CN1148881C

CN1148881C - Realising method for parallel cascade convolution code hardware decoder

Info

Publication number: CN1148881C
Application number: CNB021004293A
Authority: CN
Inventors: 国卫; 卫国; 黄源良; 赵春明
Original assignee: University of Science and Technology of China USTC; Research Institute of Telecommunications Transmission Ministry of Industry and Information Technology
Current assignee: University of Science and Technology of China USTC; Research Institute of Telecommunications Transmission Ministry of Industry and Information Technology
Priority date: 2002-01-30
Filing date: 2002-01-30
Publication date: 2004-05-05
Anticipated expiration: 2022-01-30
Also published as: CN1378345A

Abstract

The present invention relates to an achieving method for a parallel cascade convolution code hardware decoder, and in order to meet the saving requirements of FSMC and RSMC for a storage, the parallel cascade convolution code hardware decoder decreases the loading and unloading capacity of the data of storages by increasing the use of logical resources when the use of a site programmable logical gate array (FPGA) is achieved. The parallel cascade convolution code hardware decoder has the particular method that two sets of RSMC are used, the used two sets of RSMC simultaneously work and start iteration from different initial moments, and a correct data output part is selected. The achieving method for a parallel cascade convolution code hardware decoder has the advantages that the loading and unloading capacity of the data of a storage unit in the achieving procedure of a decoded process only depends on a numerical value L instead of the number N of the data to be decoded, and the requirements can be met when the L is larger than 5 times of constraint length of a member cascade convolution code encoder. When the N is remotely larger than the L, the requirements can be met under general condition, and the using number of the storages can be greatly decreased. Because of synchronous calculation, the number of FSM needing to be stored is correspondingly decreased, and therefore, the loading and unloading capacity of the data of the storages can be decreased.

Description

A kind of implementation method of parallel cascade convolution code hardware decoder

(1) technical field:

The invention belongs to communication technical field, the simplification that relates in particular to a kind of error correcting code decoding device realizes.

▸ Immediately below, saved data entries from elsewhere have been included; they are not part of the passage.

(* ===== verification/GoFloat.v ===== *)
(** * Go float64

    IEEE 754 binary64 through the executable [SpecFloat] of the standard
    library, and the fixed-point formatting verbs the messages use. *)

From stdpp Require Import base strings list pretty.
From Stdlib Require Import ZArith Lia SpecFloat Ascii.
From S2P Require Import Prelude GoStrings.
Set Default Goal Selector "!".

Abbreviation float64 := spec_float.

Definition f64_prec : Z := 53.
Definition f64_emax : Z := 1024.

#[export] Instance float64_eq_dec : EqDecision float64.
Proof. solve_decision. Defined.

(** [float64(n)]. *)
Definition f64_of_int (z : Z) : float64 := binary_normalize f64_prec f64_emax z 0 false.

Definition f64_div (x y : float64) : float64 := SFdiv f64_prec f64_emax x y.
Definition f64_sub (x y : float64) : float64 := SFsub f64_prec f64_emax x y.

(** Go comparison operators; all are false on NaN. *)
Definition f64_le (x y : float64) : bool := SFleb x y.
Definition f64_lt (x y : float64) : bool := SFltb x y.
Definition f64_ge (x y : float64) : bool := SFleb y x.
Definition f64_eq (x y : float64) : bool := SFeqb x y.

Definition f64_zero : float64 := S754_zero false.
Definition f64_one : float64 := f64_of_int 1.

(** The double nearest to the decimal [n / 10^k]: the literal syntax of the
    governance pattern. *)
Definition f64_of_decimal (n : Z) (k : nat) : float64 :=
  match n with
  | Z0 => S754_zero false
  | Zpos m =>
      let '(mz, ez, lz) :=
        SFdiv_core_binary f64_prec f64_emax (Zpos m) 0 (10 ^ Z.of_nat k) 0 in
      binary_round_aux f64_prec f64_emax false mz ez lz
  | Zneg m =>
      let '(mz, ez, lz) :=
        SFdiv_core_binary f64_prec f64_emax (Zpos m) 0 (10 ^ Z.of_nat k) 0 in
      binary_round_aux f64_prec f64_emax true mz ez lz
  end.

(** [|x| * 10^p] rounded to an integer, ties to even, from the exact binary
    value. *)
Definition scaled_digits (m : positive) (e : Z) (p : nat) : Z :=
  let n := (Zpos m * 10 ^ Z.of_nat p)%Z in
  if (0 <=? e)%Z then (n * 2 ^ e)%Z
  else
    let d := (2 ^ (- e))%Z in
    let q := (n / d)%Z in
    let r := (2 * (n mod d))%Z in
    if (d <? r)%Z || ((r =? d)%Z && Z.odd q) then (q + 1)%Z else q.

(** Decimal digits of a non-negative integer, at least [width] of them. *)
Definition padded_digits (width : nat) (z : Z) : string :=
  let s := itoa z in
  of_bytes (replicate (width - String.length s) "0"%char) +:+ s.

(** [%.<p>f]. *)
Definition format_f (p : nat) (x : float64) : string :=
  match x with
  | S754_nan => "NaN"
  | S754_infinity false => "+Inf"
  | S754_infinity true => "-Inf"
  | S754_zero s | S754_finite s _ _ =>
      let z := match x with S754_finite _ m e => scaled_digits m e p | _ => 0%Z end in
      let digits := padded_digits (S p) z in
      let n := (String.length digits - p)%nat in
      (if s then "-" else "") +:+ str_take n digits +:+
      (match p with O => "" | _ => "." +:+ of_bytes (drop n (bytes digits)) end)
  end.

Example f64_governance_thresholds :
  format_f 3 (f64_of_decimal 722 3) = "0.722" ∧
  format_f 3 (f64_of_decimal 8 1) = "0.800" ∧
  format_f 0 (f64_of_int 9) = "9" ∧
  format_f 0 (f64_of_decimal 25 1) = "2" ∧
  f64_le (f64_of_int 9) (f64_of_int 9) = true ∧
  f64_le (f64_of_int 10) (f64_of_int 9) = false ∧
  f64_div (f64_of_int 8) (f64_of_int 10) = f64_of_decimal 8 1.
Proof. vm_compute. done. Qed.
Lemma AggregateModuleMetrics_interfaces_witness :
  ∃ r', AggregateModuleMetrics [sample_file 2; sample_file 3] !! 0%nat = Some r' ∧
    interface_sum ("class", "T") (ar_Interfaces r') = 5%Z.
Proof.
  destruct (AggregateModuleMetrics_interfaces [sample_file 2; sample_file 3] 0 (sample_file 2)
              eq_refl eq_refl ltac:(discriminate)) as (r' & Hr' & _ & Hs).
  exists r'. rewrite Hs. split; [exact Hr'|reflexivity].
Defined.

(2) background technology:

Parallel cascade convolution code (Turbo code) is a kind of new error control coding that the people such as Berrou of France proposed in 1993, in additive white Gaussian noise channel, its error-correcting performance approaches shannon limit, reaches than the better error-correcting performance of original error control coding.The coding principle of Turbo code is with the parallel connection of two encoder for convolution codess, uses interleave unit to separate.From the overall effect, the structure of encoder has improved the range distribution of entire coded sequence, makes it correct the ability of error code, and the ability of particularly correcting the channel burst error code has obtained reinforcement.

Traditional decoding device adopts the multi-stage iteration decoding, (Berrou in existing hard-wired iterative decoding algorithm, C., Glavieux, A.And Thitimajshima, P.Near Shannon Limit Error-CorrectingCoding and Decoding:Turbo Codes, Proc.Of ICC ' 93,1064-1070), need memory to deposit the intermediateness value.When data volume is bigger; The usage quantity of memory will sharply increase, and read-write becomes very frequent.If adopt the chip external memory chip, can make that again the arithmetic speed of decoder is restricted.The time delay of decoding and data bulk to be decoded are proportional, can increase sharply along with increasing of data to be decoded.

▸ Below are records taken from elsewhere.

(** With a concurrency cap of one, the slot [checkHandler] holds and the
    lock a cold C# check then asks for are the same single permit: as long as
    the slot is not released, which only happens after the check has returned,
    the inner [LockRepo] can never be granted, so such a check can only end by
    cancellation of its request. *)
Theorem nested_lock_starves_at_cap_one c c' slot inner repo l :
  run (width_is 1) initial c →
  cf_calls c !! slot = Some (mkCall repo l Holding) → slot ≠ inner →
  run (λ a, width_is 1 a ∧ a ≠ ARelease slot) c c' →
  ∀ l', cf_calls c' !! inner ≠ Some (mkCall repo l' Holding).
Proof.
  intros Hrun Hslot Hne Hrun' l' Hinner.
  assert (uniform_inv 1 c' ∧ cf_calls c' !! slot = Some (mkCall repo l Holding)) as [Hu Hslot'].
  { eapply (run_invariant _ (λ c, uniform_inv 1 c ∧
             cf_calls c !! slot = Some (mkCall repo l Holding)) c c'); [| |exact Hrun'].
    - simpl. intros c1 a c2 [Hu H1] [Hw Hr] Hex. split; [by apply (uniform_exec 1 c1 a)|].
      by eapply holding_stays.
    - split; [by apply (run_uniform 1)|done]. }
  pose proof (holders_bound 1 repo c' Hu) as Hb. unfold holders in Hb.
  rewrite (count_lookup _ _ _ _ Hslot'), decide_True in Hb by done.
  assert (1 ≤ count (owns repo) (delete slot (cf_calls c'))); [|lia].
  eapply (count_pos _ inner); [by rewrite lookup_delete_ne|]. done.
Qed.

(** The actions of a server whose cap is [n]: slots of width [n], inner locks of
    width 1. *)
Definition server_action (n : Z) (a : action) : Prop :=
  match a with
  | ATry _ _ m => m = n
  | ALock _ _ m => m = 1%Z
  | _ => True
  end.

(** With a cap of two, a cold C# check lets three requests hold a slot of
    the same repository at once: asking for a lock of another width replaces the
    repository's semaphore by a fresh one whose permits are all available. *)
Theorem mixed_widths_exceed_cap :
  ∃ c, run (server_action 2) initial c ∧
    (∀ h, h ∈ [0; 2; 3] → ∃ l k, cf_calls c !! h = Some (mkCall "repo" l Holding) ∧
       cf_heap c !! l = Some k ∧ lk_cap k = 2).
Proof.
  set (acts := [ATry 0 "repo" 2; ATryReceive 0; ALock 1 "repo" 1; AAcquire 1;
                ATry 2 "repo" 2; ATryReceive 2; ATry 3 "repo" 2; ATryReceive 3]).
  destruct (execs initial acts) as [c|] eqn:E; [|by vm_compute in E].
  exists c. split.
  - eapply execs_run; [|exact E]. repeat constructor.
  - vm_compute in E. injection E as <-. intros h Hh. set_unfold.
    destruct Hh as [->|[->|[->|[]]]]; do 2 eexists; split_and!; vm_compute; reflexivity.
Qed.

(** ** Witnesses *)

Definition two_readers : list action :=
  [ATry 0 "repo" 2; ATryReceive 0; ATry 1 "repo" 2; ATryReceive 1; ALock 2 "repo" 2].

Lemma semaphore_capacity_witness :
  ∃ c, execs initial two_readers = Some c ∧ (holders "repo" c ≤ 2)%nat.
Proof.
  destruct (execs initial two_readers) as [c|] eqn:E; [|by vm_compute in E].
  exists c. split; [done|].
  apply (semaphore_capacity 2 "repo" c). eapply execs_run; [|exact E]. repeat constructor.
Defined.

Lemma waiting_call_enabled_witness :
  ∃ c k, execs initial two_readers = Some c ∧
    (is_Some (exec c (AAcquire 2)) ↔ (count (holds 0) (cf_calls c) < lk_cap k)%nat).
Proof.
  destruct (execs initial two_readers) as [c|] eqn:E; [|by vm_compute in E].
  destruct (waiting_call_enabled c 2 "repo" 0) as (k & _ & H).
  - eapply execs_run; [|exact E]. repeat constructor.
  - vm_compute in E. injection E as <-. reflexivity.
  - exists c, k. split; [done|exact H].
Defined.

Lemma repoLocks_empty_when_idle_witness :
  ∃ c, execs initial [ALock 0 "repo" 1; AAcquire 0; ARelease 0; ALeave 0] = Some c ∧
    cf_repoLocks c = ∅.
Proof.
  destruct (execs initial [ALock 0 "repo" 1; AAcquire 0; ARelease 0; ALeave 0]) as [c|] eqn:E;
    [|by vm_compute in E].
  exists c. split; [done|]. apply repoLocks_empty_when_idle.
  - eapply execs_run; [|exact E]. repeat constructor.
  - vm_compute in E. injection E as <-. reflexivity.
Defined.

Lemma nested_lock_starves_at_cap_one_witness :
  ∃ c, execs initial [ATry 0 "repo" 1; ATryReceive 0; ALock 1 "repo" 1] = Some c ∧
    ∀ l', cf_calls c !! 1 ≠ Some (mkCall "repo" l' Holding).
Proof.
  destruct (execs initial [ATry 0 "repo" 1; ATryReceive 0; ALock 1 "repo" 1]) as [c|] eqn:E;
    [|by vm_compute in E].
  exists c. split; [done|].
  apply (nested_lock_starves_at_cap_one c c 0 1 "repo" 0).
  - eapply execs_run; [|exact E]. repeat constructor.
  - vm_compute in E. injection E as <-. reflexivity.
  - discriminate.
  - reflexivity.
Defined.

(3) summary of the invention:

The object of the present invention is to provide a kind of device that can improve Turbo code hardware decoding efficiency.

Device of the present invention is the specific implementation that reduces the throughput of memory data in the Turbo code decoding algorithm, relates to the using method of hardware logic resource.

The employed decoding algorithm of device of the present invention is the maximum posteriori decoding criterion (LOG-MAP) on the log-domain, comprise following four elementary cells: forward state metric unit (Forward State Metric Calculator, be FSMC), reverse state metric unit (Reverse State Metric Calculator, be RSMC), path metric unit (Branch Metric Calculator, be BMC) and log-likelihood calculations unit (Log LikehoodRatio Calculator, i.e. LLRC).Employing can become signed magnitude arithmetic(al) with the multiplication and division computing in the calculating of log-domain, reduces computation complexity.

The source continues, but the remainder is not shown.